_Information shown_
(** The calls on one socket, as methods of it that are safe. *)
Definition fits {A} (x : NM A) : Prop := ∀ m, nkeeps m x.
Lemma safe_to h (o : UdpOp) : v4_udp o → safe h (to_linux (udp_op o)).
Proof. intros Ho. by apply safe_linux, udp_op_safe. Qed.
Lemma safe_to_unvoid {A} h (x : M (Net * UdpSocket) AxError A) o : udp_op o = void_ x → v4_udp o → safe h (to_linux x).
Proof. intros E Ho. apply safe_linux, safe_unvoid. rewrite <-E. by apply udp_op_safe. Qed.
Lemma fits_bind fd a l : c_int fd → fits (addr ← from_sockaddr a l; id ← Socket_from_fd fd; _ ← Socket_bind id addr; mret (0, tt)).
Proof.
  intros Hfd m. apply nkeeps_addr. intros x Hx. apply (nkeeps_socket m fd (λ _, True)); [done| |apply returns_any|intros; apply nkeeps_ret].
  intros h. by apply (safe_to h (UBind x)).
Qed.
Lemma fits_connect fuel fd a l : c_int fd → fits (addr ← from_sockaddr a l; id ← Socket_from_fd fd; _ ← Socket_connect fuel id addr; mret (0, tt)).
Proof.
  intros Hfd m. apply nkeeps_addr. intros x Hx. apply (nkeeps_socket m fd (λ _, True)); [done| |apply returns_any|intros; apply nkeeps_ret].
  intros h. by apply (safe_to h (UConnect x)).
Qed.
Lemma fits_sendto fuel fd buf a l :
  c_int fd → fits (addr ← from_sockaddr a l; id ← Socket_from_fd fd; n ← Socket_sendto fuel id buf addr; mret (n, tt)).
Proof.
  intros Hfd m. apply nkeeps_addr. intros x Hx. apply (nkeeps_socket m fd (λ _, True)); [done| |apply returns_any|intros; apply nkeeps_ret].
  intros h. by apply (safe_to_unvoid h _ (USendTo fuel buf x)).
Qed.
Lemma fits_send fuel fd buf : c_int fd → fits (id ← Socket_from_fd fd; n ← Socket_send fuel id buf; mret (n, tt)).
Proof.
  intros Hfd m. apply (nkeeps_socket m fd (λ _, True)); [done| |apply returns_any|intros; apply nkeeps_ret].
  intros h. by apply (safe_to_unvoid h _ (USend fuel buf)).
Qed.
Lemma safe_recv_from fuel n h : safe h (to_linux (udp_recv_from fuel n)).
Proof. by apply (safe_to_unvoid h _ (URecvFrom fuel n)). Qed.
Lemma fits_recvfrom fuel fd n :
  c_int fd → fits (id ← Socket_from_fd fd; res ← Socket_recvfrom fuel id n;
    match res.2 with
    | Some addr => a ← into_sockaddr addr; mret (len res.1, (res.1, Some a))
    | None => mret (len res.1, (res.1, None))
    end).
Proof.
  intros Hfd m. apply (nkeeps_socket m fd (λ r, from_option v4 True r.2)); [done| | |].
  - intros h. apply safe_bind; [apply safe_recv_from|]. intros; apply safe_ret.
  - eapply returns_bind; [apply returns_linux, recv_from_v4|]. intros [d a] Ha. by intros s.
  - intros [d [a|]] Ha; cbn in *; [apply nkeeps_into; [done|]; intros|]; apply nkeeps_ret.
Qed.
Lemma fits_recv fuel fd n : c_int fd → fits (id ← Socket_from_fd fd; l ← Socket_recv fuel id n; mret (len l, l)).
Proof.
  intros Hfd m. apply (nkeeps_socket m fd (λ _, True)); [done| |apply returns_any|intros; apply nkeeps_ret].
  intros h. apply safe_bind; [apply safe_recv_from|]. intros; apply safe_ret.
Qed.
Lemma fits_listen fd : c_int fd → fits (id ← Socket_from_fd fd; _ ← Socket_listen id; mret (0, tt)).
Proof.
  intros Hfd m. apply (nkeeps_socket m fd (λ _, True)); [done|intros; apply safe_throw|apply returns_any|intros; apply nkeeps_ret].
Qed.
Lemma fits_shutdown fd : c_int fd → fits (id ← Socket_from_fd fd; _ ← Socket_shutdown id; mret (0, tt)).
Proof.
  intros Hfd m. apply (nkeeps_socket m fd (λ _, True)); [done| |apply returns_any|intros; apply nkeeps_ret].
  intros h. apply safe_bind; [apply safe_linux, udp_peer_addr_ok|]. intros _. by apply (safe_to h UShutdown).
Qed.
Lemma fits_name fd fu ft :
  c_int fd → (∀ h, safe h fu) ∧ returns v4 fu →
  fits (id ← Socket_from_fd fd; a ← on_sock id (to_linux fu) ft; r ← into_sockaddr a; mret (0, Some r)).
Proof.
  intros Hfd [Hs Hr] m. apply (nkeeps_socket m fd v4); [done|intros; by apply safe_linux|by apply returns_linux|].
  intros a Ha. apply nkeeps_into; [done|]. intros; apply nkeeps_ret.
Qed.
(** Accepting fails before a connection is taken. *)
Lemma fits_accept {C} fuel fd (k : TcpSocket → NM C) : c_int fd → fits (id ← Socket_from_fd fd; t ← Socket_accept fuel id; k t).
Proof. intros Hfd m. apply (nkeeps_socket m fd (λ _, False)); [done|intros; apply safe_throw|by intros s|done]. Qed.

Lemma socket_call_ok m d t p : wrap 32 t ≠ SOCK_STREAM → ∀ s, nwf m s →
  match nfst (sys_socket d t p) s with (Ok _, s') => some_nwf s' | (Err e, _) => match e with end | (Panic, _) => False | _ => True end.
Proof.
  intros Ht s Hs. unfold sys_socket. rewrite (proj2 (Z.eqb_neq (wrap 32 t) SOCK_STREAM)) by done. rewrite andb_false_r. cbn [andb].
  apply (nfst_syscall (nwf m) _ _ some_nwf some_nwf); [|done..]. destruct (_ && _)%bool; [|by apply nkeeps_some, nkeeps_throw].
  intros s0 Hs0. pose proof (new_udp_triple m s0 Hs0) as H. unfold mbind, M_bind in *.
  destruct (on_n_net (to_linux UdpSocket_new) s0) as [[u|e| |] s1]; try done; [|by exists m].
  destruct (Socket_add_to_fd_table (Udp u) s1) as [[fd|e| |] s2]; try done; [|by exists m]. destruct H as (id & _ & H). by eexists.
Qed.
Lemma close_call_ok m fd : c_int fd → ∀ s, nwf m s →
  match nfst (net_close fd) s with (Ok _, s') => some_nwf s' | (Err e, _) => match e with end | (Panic, _) => False | _ => True end.
Proof.
  intros Hfd s Hs. unfold net_close. destruct (_ && _)%bool; [by exists m|].
  apply (nfst_syscall (nwf m) _ _ some_nwf some_nwf); [|done..].
  eapply ntriple_bind; [intros s0 Hs0; pose proof (nremove_triple m fd Hfd s0 Hs0) as H; destruct (on_n_table _ s0) as [[f|e| |] s1]; try done; [exact H|by exists m]|].
  intros f. apply ntriple_pure. intros _ s0 Hs0. pose proof (narc_drop_triple (delete fd m) f s0 Hs0) as H. unfold mbind, M_bind.
  destruct (narc_drop f s0) as [[u|e| |] s1]; try done. by exists (delete fd m).
Qed.
Lemma dup_call_ok m fd : c_int fd → ∀ s, nwf m s →
  match nfst (net_dup fd) s with (Ok _, s') => some_nwf s' | (Err e, _) => match e with end | (Panic, _) => False | _ => True end.
Proof.
  intros Hfd s Hs. unfold net_dup. apply (nfst_syscall (nwf m) _ _ some_nwf some_nwf); [|done..]. intros s0 Hs0. unfold mbind, M_bind.
  pose proof (nget_triple m fd Hfd s0 Hs0) as H. destruct (on_n_table _ s0) as [[f|e| |] s1]; try done; [|by exists m]. destruct H as [Hm H].
  pose proof (narc_clone_triple m fd f Hm s1 H) as H2. destruct (narc_clone f s1) as [[u|e| |] s2]; try done.
  pose proof (nadd_triple m f s2 H2) as H3. destruct (nadd_or_drop f s2) as [[x|e| |] s3]; try done; [destruct H3 as [_ H3]|]; by eexists.
Qed.
Lemma fits_call {A} (d : A) (x : NM (Z * A)) m s : fits x → nwf m s →
  match nfst (syscall d x) s with (Ok _, s') => some_nwf s' | (Err e, _) => match e with end | (Panic, _) => False | _ => True end.
Proof. intros H Hs. apply (nfst_syscall (nwf m) _ _ some_nwf some_nwf); [apply nkeeps_some, H|done..]. Qed.
Lemma run_ncall_ok fuel c s : udp_call c → some_nwf s →
  match run_ncall fuel c s with (Ok _, s') => some_nwf s' | (Err e, _) => match e with end | (Panic, _) => False | _ => True end.
Proof.
  intros Hc [m Hs]. assert (∀ A e, fits (A := A) (throw e)) as Hthrow by (intros A e m'; apply nkeeps_throw).
  destruct c; cbn [run_ncall udp_call] in *.
  - by apply (socket_call_ok m).
  - eapply fits_call; [by apply fits_bind|exact Hs].
  - eapply fits_call; [by apply fits_connect|exact Hs].
  - eapply fits_call; [destruct buf; [by apply fits_sendto|done]|exact Hs].
  - eapply fits_call; [destruct buf; [by apply fits_send|done]|exact Hs].
  - eapply fits_call; [destruct null; [done|by apply fits_recvfrom]|exact Hs].
  - eapply fits_call; [destruct null; [done|by apply fits_recv]|exact Hs].
  - eapply fits_call; [by apply fits_listen|exact Hs].
  - eapply fits_call; [destruct null; [done|by apply fits_accept]|exact Hs].
  - eapply fits_call; [by apply fits_shutdown|exact Hs].
  - eapply fits_call; [destruct addrlen as [l|]; [|done]; destruct (l <? _); [done|]; by apply fits_name, udp_local_addr_ok|exact Hs].
  - eapply fits_call; [destruct addrlen as [l|]; [|done]; destruct (l <? _); [done|]; by apply fits_name, udp_peer_addr_ok|exact Hs].
  - by apply (close_call_ok m).
  - by apply (dup_call_ok m).
Qed.

(** The results of a sequence of calls. *)
Fixpoint run_ncalls (fuel : nat) (cs : list NCall) : M NState NoError (list Z) :=
  match cs with [] => mret [] | c :: cs => r ← run_ncall fuel c; rs ← run_ncalls fuel cs; mret (r :: rs) end.
Lemma nwf_sockets m s : nwf m s → ∀ id, is_Some (n_socks s !! id) ↔ ∃ fd, m !! fd = Some (NSocket id).
Proof.
  intros Hw id. pose proof (ni_count _ _ _ Hw id) as Hc. rewrite Z.add_0_r in Hc. split.
  - intros [o Ho]. rewrite Ho in Hc. cbn in Hc. case_decide as H0; [done|].
    destruct (map_choose (filter (λ kv, kv.2 = NSocket id) m)) as (fd & f & Hf).
    { intros E. apply H0. unfold nrefs, refs_to. by rewrite E. }
    apply map_lookup_filter_Some in Hf as [Hf Hk]. cbn in Hk. subst f. by exists fd.
  - intros [fd Hf]. pose proof (nrefs_pos m fd id Hf). rewrite decide_False in Hc by lia.
    destruct (n_socks s !! id); [by eexists|done].
Qed.
(** C16: No sequence of socket calls of a program that uses UDP sockets panics, whatever the arguments and the network: every call
    answers, unless it waits for the network for ever.  At the end the sockets are those that descriptors refer to: none is
    dropped early and none is kept without a descriptor. *)
Theorem udp_program_safe fuel m s cs :
  nwf m s → Forall udp_call cs →
  match run_ncalls fuel cs s with
  | (Ok rs, s') => length rs = length cs ∧ ∃ m', nwf m' s' ∧ ∀ id, is_Some (n_socks s' !! id) ↔ ∃ fd, m' !! fd = Some (NSocket id)
  | (OutOfFuel, _) => True
  | _ => False
  end.
Proof.
  intros Hs Hcs. revert m s Hs. induction Hcs as [|c cs Hc _ IH]; intros m s Hs.
  - split; [done|]. exists m. split; [done|by apply nwf_sockets].
  - cbn [run_ncalls]. unfold mbind, M_bind. pose proof (run_ncall_ok fuel c s Hc (ex_intro _ m Hs)) as H.
    destruct (run_ncall fuel c s) as [[r|[]| |] s1]; try done. destruct H as [m1 H1]. specialize (IH m1 s1 H1).
    destruct (run_ncalls fuel cs s1) as [[rs|e| |] s2]; try done. destruct IH as [Hl IH]. split; [cbn; lia|done].
Qed.

(** C39: A socket that is connected receives with [sys_recv] a datagram that someone else than the peer sent, which
    [UdpSocket::recv] refuses. *)
Theorem udp_recv_ignores_peer fuel m s fd id k u x x' n data meta remote :
  fo_rep AX_FILE_LIMIT (n_table s) m → c_int fd → m !! fd = Some (NSocket id) →
  n_socks s !! id = Some {| os_inner := Udp u; os_strong := k |} → is_Some (us_local u) → us_peer u = Some remote → us_nonblock u = true →
  ss_get (us_handle u) (sockets (n_net s)) = Some (UdpS x) → udp_can_recv x = true → udp_recv_slice n x = (x', Some (data, meta)) →
  ¬ from_peer remote meta →
  (sys_recv fuel fd false n s).1 = Ok (len data, data) ∧ (udp_socket_recv fuel n (n_net s, u)).1 = Err WouldBlock.
Proof.
  intros Ht Hfd Hm Ho [l Hl] Hp Hb Hx Hc Hr Hne.
  assert (∀ A (op : SocketHandle → M (Net * UdpSocket) AxError A), udp_recv_impl fuel op (n_net s, u) = op (us_handle u) (n_net s, u)) as Himpl.
  { intros A op. unfold udp_recv_impl, udp_block_on, udp_recv_try, gets, on_fst, with_udp, mbind, M_bind. cbn. rewrite Hl. cbn. rewrite Hb. cbn. rewrite Hx. cbn. by rewrite Hc. }
  assert (with_udp_mut (us_handle u) (udp_recv_slice n) (n_net s) =
    (Ok (Some (data, meta)), set_sockets (ss_set (us_handle u) (UdpS x') (sockets (n_net s))) (n_net s))) as Hw.
  { unfold with_udp_mut, with_udp, mbind, M_bind. rewrite Hx. cbn. by rewrite Hr. }
  split.
  - unfold sys_recv, syscall, Socket_from_fd, Socket_recv, on_n_table, mbind, M_bind. rewrite (get_file_like_ok _ m fd Ht Hfd), Hm.
    cbn. unfold on_sock. cbn [n_socks n_net]. rewrite Ho. cbn [os_inner]. unfold to_linux, udp_recv_from. rewrite Himpl.
    unfold recv_from_op, on_fst, mbind, M_bind. cbn [fst snd]. rewrite Hw. done.
  - unfold udp_socket_recv, udp_remote_endpoint, gets, mbind, M_bind. cbn. rewrite Hp. cbn. rewrite Himpl.
    unfold recv_op, on_fst, mbind, M_bind. cbn [fst snd]. rewrite Hw. cbn. unfold from_peer in Hne.
    destruct (negb (is_unspecified _) && _)%bool eqn:E1; [done|]. destruct (negb (ep_port remote =? 0) && _)%bool eqn:E2; [done|]. destruct Hne.
    split; [apply andb_false_iff in E1 as [E|E]|apply andb_false_iff in E2 as [E|E]]; apply negb_false_iff in E.
    + left. by apply bool_decide_eq_true in E.
    + right. by apply bool_decide_eq_true in E.
    + left. by apply Z.eqb_eq.
    + right. by apply Z.eqb_eq.
Qed.
End udp.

_Exercise aim_
Pull every line with "delete" from the records.

_Response_
  intros f. apply ntriple_pure. intros _ s0 Hs0. pose proof (narc_drop_triple (delete fd m) f s0 Hs0) as H. unfold mbind, M_bind.
  destruct (narc_drop f s0) as [[u|e| |] s1]; try done. by exists (delete fd m).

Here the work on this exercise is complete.